Aim of the exercise => Wherever the word "unfold" occurs in the lines below, copy the whole line.

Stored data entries
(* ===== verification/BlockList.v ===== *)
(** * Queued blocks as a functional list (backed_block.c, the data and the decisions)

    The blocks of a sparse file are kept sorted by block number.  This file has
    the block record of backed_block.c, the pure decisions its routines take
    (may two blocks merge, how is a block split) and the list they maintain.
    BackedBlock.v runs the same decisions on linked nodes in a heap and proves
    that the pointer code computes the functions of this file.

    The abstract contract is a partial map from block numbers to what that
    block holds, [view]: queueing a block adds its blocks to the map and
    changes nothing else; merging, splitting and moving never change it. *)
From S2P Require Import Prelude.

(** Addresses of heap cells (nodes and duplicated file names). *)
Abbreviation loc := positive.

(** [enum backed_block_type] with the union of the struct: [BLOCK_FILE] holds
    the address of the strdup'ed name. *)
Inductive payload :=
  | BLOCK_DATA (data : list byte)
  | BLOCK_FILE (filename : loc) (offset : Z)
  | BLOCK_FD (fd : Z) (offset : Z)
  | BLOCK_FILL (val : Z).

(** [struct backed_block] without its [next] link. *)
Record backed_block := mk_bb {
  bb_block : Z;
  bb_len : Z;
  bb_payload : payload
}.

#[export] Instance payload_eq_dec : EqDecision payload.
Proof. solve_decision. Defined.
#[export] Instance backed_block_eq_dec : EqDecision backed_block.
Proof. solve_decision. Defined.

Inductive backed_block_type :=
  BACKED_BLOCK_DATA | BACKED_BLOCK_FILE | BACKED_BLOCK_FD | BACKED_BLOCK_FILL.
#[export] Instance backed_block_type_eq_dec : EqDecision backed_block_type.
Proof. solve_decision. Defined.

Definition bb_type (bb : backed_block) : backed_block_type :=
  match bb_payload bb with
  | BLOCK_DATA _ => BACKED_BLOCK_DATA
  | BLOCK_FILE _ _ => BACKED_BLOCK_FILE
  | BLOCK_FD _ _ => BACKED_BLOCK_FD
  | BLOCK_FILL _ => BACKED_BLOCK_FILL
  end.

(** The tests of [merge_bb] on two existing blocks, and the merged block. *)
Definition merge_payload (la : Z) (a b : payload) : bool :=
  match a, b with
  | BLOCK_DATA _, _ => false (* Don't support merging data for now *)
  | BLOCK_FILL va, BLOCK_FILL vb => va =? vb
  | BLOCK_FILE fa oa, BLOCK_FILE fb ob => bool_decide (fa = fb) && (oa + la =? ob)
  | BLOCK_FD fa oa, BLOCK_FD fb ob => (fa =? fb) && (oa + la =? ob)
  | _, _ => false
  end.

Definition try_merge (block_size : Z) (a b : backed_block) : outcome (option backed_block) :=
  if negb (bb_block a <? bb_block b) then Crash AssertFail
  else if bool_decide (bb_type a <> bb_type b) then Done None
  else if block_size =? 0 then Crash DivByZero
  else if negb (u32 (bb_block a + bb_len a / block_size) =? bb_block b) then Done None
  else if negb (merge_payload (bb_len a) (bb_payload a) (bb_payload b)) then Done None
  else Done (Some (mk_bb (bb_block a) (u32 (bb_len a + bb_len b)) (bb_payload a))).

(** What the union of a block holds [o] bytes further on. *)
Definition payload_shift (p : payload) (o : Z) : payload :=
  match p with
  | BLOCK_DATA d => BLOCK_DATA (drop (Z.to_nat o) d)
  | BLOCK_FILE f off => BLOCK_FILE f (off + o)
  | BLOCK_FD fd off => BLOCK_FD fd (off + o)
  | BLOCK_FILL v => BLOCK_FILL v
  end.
==
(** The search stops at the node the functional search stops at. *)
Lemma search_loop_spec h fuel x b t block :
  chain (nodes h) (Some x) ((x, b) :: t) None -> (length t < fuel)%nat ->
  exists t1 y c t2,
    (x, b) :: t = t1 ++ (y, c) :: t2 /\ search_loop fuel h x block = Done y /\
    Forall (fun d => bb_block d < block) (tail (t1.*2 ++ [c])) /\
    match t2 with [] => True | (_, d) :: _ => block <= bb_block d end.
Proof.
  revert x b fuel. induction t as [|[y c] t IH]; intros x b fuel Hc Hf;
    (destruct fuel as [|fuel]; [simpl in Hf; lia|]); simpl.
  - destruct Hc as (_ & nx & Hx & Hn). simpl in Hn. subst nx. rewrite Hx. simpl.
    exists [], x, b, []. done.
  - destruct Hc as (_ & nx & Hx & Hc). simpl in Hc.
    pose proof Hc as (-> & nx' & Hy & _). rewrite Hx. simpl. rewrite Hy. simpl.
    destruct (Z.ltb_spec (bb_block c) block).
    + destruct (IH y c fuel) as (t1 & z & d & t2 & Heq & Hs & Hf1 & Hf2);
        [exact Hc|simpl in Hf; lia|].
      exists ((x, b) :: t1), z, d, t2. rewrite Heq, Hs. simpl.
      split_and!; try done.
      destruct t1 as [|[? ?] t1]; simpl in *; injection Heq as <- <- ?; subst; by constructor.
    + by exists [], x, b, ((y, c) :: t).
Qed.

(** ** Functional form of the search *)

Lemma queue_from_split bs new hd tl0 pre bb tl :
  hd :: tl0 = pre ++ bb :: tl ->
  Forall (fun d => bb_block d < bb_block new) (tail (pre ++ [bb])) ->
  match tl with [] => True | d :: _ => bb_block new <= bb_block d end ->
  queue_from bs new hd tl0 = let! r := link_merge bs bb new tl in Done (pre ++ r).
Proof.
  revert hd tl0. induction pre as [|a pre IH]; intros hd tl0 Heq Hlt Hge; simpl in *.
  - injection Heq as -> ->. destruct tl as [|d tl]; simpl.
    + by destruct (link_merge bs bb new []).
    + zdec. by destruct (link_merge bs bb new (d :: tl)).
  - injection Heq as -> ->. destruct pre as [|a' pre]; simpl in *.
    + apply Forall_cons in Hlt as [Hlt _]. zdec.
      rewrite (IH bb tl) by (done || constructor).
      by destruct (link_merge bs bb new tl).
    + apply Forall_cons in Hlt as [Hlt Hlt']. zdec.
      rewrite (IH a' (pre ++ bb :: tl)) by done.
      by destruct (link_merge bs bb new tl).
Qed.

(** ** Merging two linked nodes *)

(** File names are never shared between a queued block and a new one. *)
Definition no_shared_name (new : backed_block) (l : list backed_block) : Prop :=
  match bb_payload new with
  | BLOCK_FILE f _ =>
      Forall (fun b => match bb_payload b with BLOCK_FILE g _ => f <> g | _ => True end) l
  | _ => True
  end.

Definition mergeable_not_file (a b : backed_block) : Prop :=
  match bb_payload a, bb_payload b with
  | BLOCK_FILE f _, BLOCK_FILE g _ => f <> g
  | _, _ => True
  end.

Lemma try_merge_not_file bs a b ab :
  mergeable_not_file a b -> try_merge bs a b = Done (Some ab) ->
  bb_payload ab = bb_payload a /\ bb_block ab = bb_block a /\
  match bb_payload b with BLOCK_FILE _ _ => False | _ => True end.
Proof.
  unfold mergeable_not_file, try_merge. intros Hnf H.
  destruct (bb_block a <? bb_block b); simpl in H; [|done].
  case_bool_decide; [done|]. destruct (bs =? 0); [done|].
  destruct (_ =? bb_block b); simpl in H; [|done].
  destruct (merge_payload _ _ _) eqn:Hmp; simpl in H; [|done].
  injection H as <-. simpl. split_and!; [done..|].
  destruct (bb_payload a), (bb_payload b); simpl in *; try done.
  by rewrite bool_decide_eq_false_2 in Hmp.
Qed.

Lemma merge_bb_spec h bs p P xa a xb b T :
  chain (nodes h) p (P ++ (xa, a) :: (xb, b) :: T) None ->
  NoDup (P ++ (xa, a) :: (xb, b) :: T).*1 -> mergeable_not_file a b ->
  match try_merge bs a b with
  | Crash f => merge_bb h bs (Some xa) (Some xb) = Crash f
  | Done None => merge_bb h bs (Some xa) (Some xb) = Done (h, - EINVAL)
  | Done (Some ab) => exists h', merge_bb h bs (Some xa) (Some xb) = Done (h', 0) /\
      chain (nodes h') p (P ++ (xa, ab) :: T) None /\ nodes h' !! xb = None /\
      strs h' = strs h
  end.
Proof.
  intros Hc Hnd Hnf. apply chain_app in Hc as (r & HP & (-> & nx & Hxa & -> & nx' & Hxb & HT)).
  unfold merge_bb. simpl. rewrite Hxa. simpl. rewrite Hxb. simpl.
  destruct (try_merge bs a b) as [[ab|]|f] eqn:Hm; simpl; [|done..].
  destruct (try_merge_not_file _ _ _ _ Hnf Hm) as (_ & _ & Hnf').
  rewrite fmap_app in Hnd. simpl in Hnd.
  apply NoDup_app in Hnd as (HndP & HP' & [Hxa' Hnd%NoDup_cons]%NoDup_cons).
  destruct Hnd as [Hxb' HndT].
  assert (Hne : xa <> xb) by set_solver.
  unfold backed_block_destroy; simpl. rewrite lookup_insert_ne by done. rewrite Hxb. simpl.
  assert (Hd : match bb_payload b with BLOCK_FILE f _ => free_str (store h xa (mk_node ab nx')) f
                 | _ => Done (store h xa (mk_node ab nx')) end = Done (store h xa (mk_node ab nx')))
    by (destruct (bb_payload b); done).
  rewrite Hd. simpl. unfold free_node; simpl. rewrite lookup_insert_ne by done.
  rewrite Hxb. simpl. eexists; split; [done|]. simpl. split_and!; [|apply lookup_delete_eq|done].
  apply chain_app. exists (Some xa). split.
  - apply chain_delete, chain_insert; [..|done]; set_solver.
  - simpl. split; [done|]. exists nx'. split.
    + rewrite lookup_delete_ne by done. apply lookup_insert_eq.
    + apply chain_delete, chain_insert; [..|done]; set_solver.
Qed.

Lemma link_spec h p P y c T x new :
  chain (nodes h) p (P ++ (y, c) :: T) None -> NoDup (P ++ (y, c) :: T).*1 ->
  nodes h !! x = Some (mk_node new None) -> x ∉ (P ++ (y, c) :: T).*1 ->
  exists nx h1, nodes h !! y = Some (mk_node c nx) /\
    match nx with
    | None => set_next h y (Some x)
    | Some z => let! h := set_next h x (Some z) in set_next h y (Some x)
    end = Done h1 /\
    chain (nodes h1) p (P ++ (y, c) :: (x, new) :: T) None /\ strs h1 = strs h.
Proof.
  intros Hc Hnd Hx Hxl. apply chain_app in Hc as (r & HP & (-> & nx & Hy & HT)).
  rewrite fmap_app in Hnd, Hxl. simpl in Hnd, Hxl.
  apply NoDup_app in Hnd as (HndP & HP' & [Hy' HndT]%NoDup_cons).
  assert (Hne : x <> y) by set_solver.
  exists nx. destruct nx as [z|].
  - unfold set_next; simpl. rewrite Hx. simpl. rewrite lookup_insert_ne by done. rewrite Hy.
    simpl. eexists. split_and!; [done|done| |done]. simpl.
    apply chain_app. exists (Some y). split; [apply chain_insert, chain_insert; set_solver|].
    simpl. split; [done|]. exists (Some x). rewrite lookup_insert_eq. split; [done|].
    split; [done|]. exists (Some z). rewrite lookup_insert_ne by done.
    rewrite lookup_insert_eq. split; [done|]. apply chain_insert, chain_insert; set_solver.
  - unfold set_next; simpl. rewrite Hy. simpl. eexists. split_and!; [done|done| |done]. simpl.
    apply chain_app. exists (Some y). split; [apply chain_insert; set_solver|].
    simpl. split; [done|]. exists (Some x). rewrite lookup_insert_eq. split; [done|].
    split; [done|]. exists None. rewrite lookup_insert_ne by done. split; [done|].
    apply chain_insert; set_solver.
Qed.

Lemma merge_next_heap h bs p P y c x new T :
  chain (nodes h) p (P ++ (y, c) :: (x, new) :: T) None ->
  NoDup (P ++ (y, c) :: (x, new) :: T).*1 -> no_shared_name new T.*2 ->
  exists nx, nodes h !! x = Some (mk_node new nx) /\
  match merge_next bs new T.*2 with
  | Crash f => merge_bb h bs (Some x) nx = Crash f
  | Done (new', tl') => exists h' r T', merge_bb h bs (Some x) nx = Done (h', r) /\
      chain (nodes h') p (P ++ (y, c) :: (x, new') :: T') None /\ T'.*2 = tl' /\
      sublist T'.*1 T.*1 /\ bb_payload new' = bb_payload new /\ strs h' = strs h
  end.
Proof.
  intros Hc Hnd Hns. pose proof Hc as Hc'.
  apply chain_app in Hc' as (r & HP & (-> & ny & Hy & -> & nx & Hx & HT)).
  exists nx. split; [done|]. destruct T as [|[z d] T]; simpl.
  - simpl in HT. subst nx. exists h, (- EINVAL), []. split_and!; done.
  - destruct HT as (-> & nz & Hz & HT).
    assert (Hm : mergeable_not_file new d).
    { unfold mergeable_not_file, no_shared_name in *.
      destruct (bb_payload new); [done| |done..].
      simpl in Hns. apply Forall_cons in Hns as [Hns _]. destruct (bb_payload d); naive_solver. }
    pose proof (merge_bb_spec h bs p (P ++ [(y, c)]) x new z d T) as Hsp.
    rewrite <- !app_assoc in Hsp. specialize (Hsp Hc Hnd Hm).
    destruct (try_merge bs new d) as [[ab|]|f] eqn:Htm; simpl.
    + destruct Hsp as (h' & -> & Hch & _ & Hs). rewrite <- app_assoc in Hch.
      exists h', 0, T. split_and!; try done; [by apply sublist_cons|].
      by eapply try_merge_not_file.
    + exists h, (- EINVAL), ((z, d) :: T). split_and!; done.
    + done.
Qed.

Expected output =>
  unfold mergeable_not_file, try_merge. intros Hnf H.
  unfold merge_bb. simpl. rewrite Hxa. simpl. rewrite Hxb. simpl.
  unfold backed_block_destroy; simpl. rewrite lookup_insert_ne by done. rewrite Hxb. simpl.
  rewrite Hd. simpl. unfold free_node; simpl. rewrite lookup_insert_ne by done.
  - unfold set_next; simpl. rewrite Hx. simpl. rewrite lookup_insert_ne by done. rewrite Hy.
  - unfold set_next; simpl. rewrite Hy. simpl. eexists. split_and!; [done|done| |done]. simpl.
    { unfold mergeable_not_file, no_shared_name in *.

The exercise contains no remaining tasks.